Un ejemplo: el pasado mes de mayo, cuando Regordosa Valenciana renunció a la presidencia del Consejo Universitario de la UDLA, Enrique Montoto, después de 40 años, renunció también a su cargo de consejero universitario como muestra de solidaridad.


Esta acción fue igualada por el mejor amigo de Montoto: Francisco Bada Sánchez, ‘don Paco’ para los íntimos, directivo del Grupo Bada y propietario de los lujosos hoteles Crowne Plaza, quien también abandonó sus funciones como consejero de la UDLA.

 

Un suspiro


Fue en la mañana del domingo y empeoró a medio día.
Nadie lo esperaba.


El viernes había salido del hospital y estaba más animoso que nunca.

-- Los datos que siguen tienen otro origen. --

(* ===== verification/PoolTests.v ===== *)
(** The unit tests of crates/txpool/src/lib.rs and crates/types/src/tx.rs, as
    programs on the model, proved to pass for every signing key, every decoder
    and every iteration order the hash maps may have.

    A test is a value of [option unit]: [None] is a panic, of an assertion or of
    an [expect]. *)
From S2P Require Import Prelude Types Tx TxPool TxPoolSubmit Executor ExecutorProps Node Bench BenchProps.

(** ** Assertions *)

Definition assert (b : bool) : option unit := if b then Some tt else None.
Lemma assert_bind b (k : unit → option unit) : b = true → (assert b ≫= k) = k tt.
Proof. by intros ->. Qed.

(** Passes the assertions that evaluate to true. *)
Ltac passed := repeat (rewrite assert_bind by (by vm_compute); cbv beta).

(** [expect] and [expect_err] on the result of an operation on a pool. *)
Definition expect {P E A} (r : P * result E A) : option (P * A) :=
  match r with (p, Ok a) => Some (p, a) | _ => None end.
Definition expect_err {P E A} (r : P * result E A) : option (P * E) :=
  match r with (p, Err e) => Some (p, e) | _ => None end.
(** [str::contains] *)
Definition str_contains (needle s : string) : bool := if String.index 0 needle s is Some _ then true else false.

(** ** The tests of the pool *)

Definition test_tx (nonce tip : Z) : TxEip1559 := {|
  t_chain_id := 1337; t_nonce := nonce; t_gas_limit := 21000; t_max_fee_per_gas := 30000000000;
  t_max_priority_fee_per_gas := tip; t_to := Call (repeat_byte 0xBB); t_value := 1000000; t_input := [];
  t_access_list := [] |}.

Section PoolTests.
Context `{Signer} `{!TxCodec} `{!HashIter Z SenderQueue}.

Definition make_eip1559_tx (nonce tip : Z) : option (list byte) :=
  sig ← ok (sign_transaction_sync (test_tx nonce tip));
  Some (encode_2718 (test_tx nonce tip) sig).

(** [EvmTxPool::new] with the default configuration and a constant nonce
    function. *)
Definition test_pool (n : Z) : EvmTxPool unit := set_nonce_fn (new pool_config_default) (λ _ _, n).

Definition test_submit_and_count : option unit :=
  let pool := test_pool 0 in
  raw ← make_eip1559_tx 0 1000000000;
  '(pool, hash) ← expect (submit_tx pool tt raw);
  assert (TxPool.contains pool hash);;
  assert (pending_count pool =? 1);;
  assert (queued_count pool =? 0).

Definition test_nonce_gap_goes_to_queued : option unit :=
  let pool := test_pool 0 in
  raw ← make_eip1559_tx 2 1000000000;
  '(pool, _) ← expect (submit_tx pool tt raw);
  assert (pending_count pool =? 0);;
  assert (queued_count pool =? 1);;
  raw0 ← make_eip1559_tx 0 1000000000;
  '(pool, _) ← expect (submit_tx pool tt raw0);
  assert (pending_count pool =? 1);;
  assert (queued_count pool =? 1);;
  raw1 ← make_eip1559_tx 1 1000000000;
  '(pool, _) ← expect (submit_tx pool tt raw1);
  assert (pending_count pool =? 3);;
  assert (queued_count pool =? 0).

Definition test_replacement_by_fee : option unit :=
  let pool := test_pool 0 in
  raw1 ← make_eip1559_tx 0 1000000000;
  '(pool, _) ← expect (submit_tx pool tt raw1);
  raw2 ← make_eip1559_tx 0 2000000000;
  '(pool, _) ← expect (submit_tx pool tt raw2);
  assert (pending_count pool =? 1);;
  raw3 ← make_eip1559_tx 0 500000000;
  '(pool, err) ← expect_err (submit_tx pool tt raw3);
  assert (str_contains "replacement underpriced" err).

Definition test_nonce_too_low_rejected : option unit :=
  let pool := test_pool 5 in
  raw ← make_eip1559_tx 3 1000000000;
  '(pool, err) ← expect_err (submit_tx pool tt raw);
  assert (str_contains "nonce too low" err).

Definition test_collect_payload : option unit :=
  let pool := test_pool 0 in
  raw ← make_eip1559_tx 0 1000000000;
  '(pool, _) ← expect (submit_tx pool tt raw);
  let '(pool, payload) := collect_payload pool 1000000 30000000 in
  assert (bool_decide (payload ≠ []));;
  assert (pending_count pool =? 0).

Definition test_on_commit_removes_stale : option unit :=
  let pool := test_pool 0 in
  raw0 ← make_eip1559_tx 0 1000000000;
  raw1 ← make_eip1559_tx 1 1000000000;
  '(pool, _) ← expect (submit_tx pool tt raw0);
  '(pool, _) ← expect (submit_tx pool tt raw1);
  assert (pending_count pool =? 2);;
  let pool := TxPool.on_commit pool (λ _, 1) in
  assert (pending_count pool =? 1).

Definition test_duplicate_rejected : option unit :=
  let pool := test_pool 0 in
  raw ← make_eip1559_tx 0 1000000000;
  '(pool, _) ← expect (submit_tx pool tt raw);
  '(pool, err) ← expect_err (submit_tx pool tt raw);
  assert (str_contains "already known" err).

Doña María Luisa, con el alma en un hilo, llamó a sus hijas, y después al médico de cabecera para pedir ayuda: su esposo no podía respirar.


No había tiempo que perder: la ambulancia llegó a la calle Zacatlán núm. 28 de la colonia La Paz para trasladar al enfermo al hospital más cercano: la Paz, donde lo esperaba también el director del Hospital los Ángeles.


Era demasiado tarde.


Enrique Montoto había dado su último suspiro.


Durante 20 minutos los médicos trataron de reanimar la respiración y el ritmo cardiaco de aquel cuerpo de 87 años (aunque el empresario insistía en decir que tenía 80).
Fue imposible.


Don Enrique cumplía así el mismo destino que su hermano Fernando, cuando éste se encontraba en la silla del dentista, en una aparente cita común y corriente: paro cardiaco.


Eran 2 minutos para las 3 de la tarde, cuando don Enrique Montero Ponce daba la noticia a través de las emisoras del Grupo Tribuna: “A las 14:30 de la tarde falleció don Enrique Montoto Arámburo a causa de un paro cardiaco. Descanse en paz uno de los empresarios más exitosos y queridos en la historia de este estado”.


En menos de media hora se había escrito la última página de la historia del empresario automotriz más reconocido de Puebla.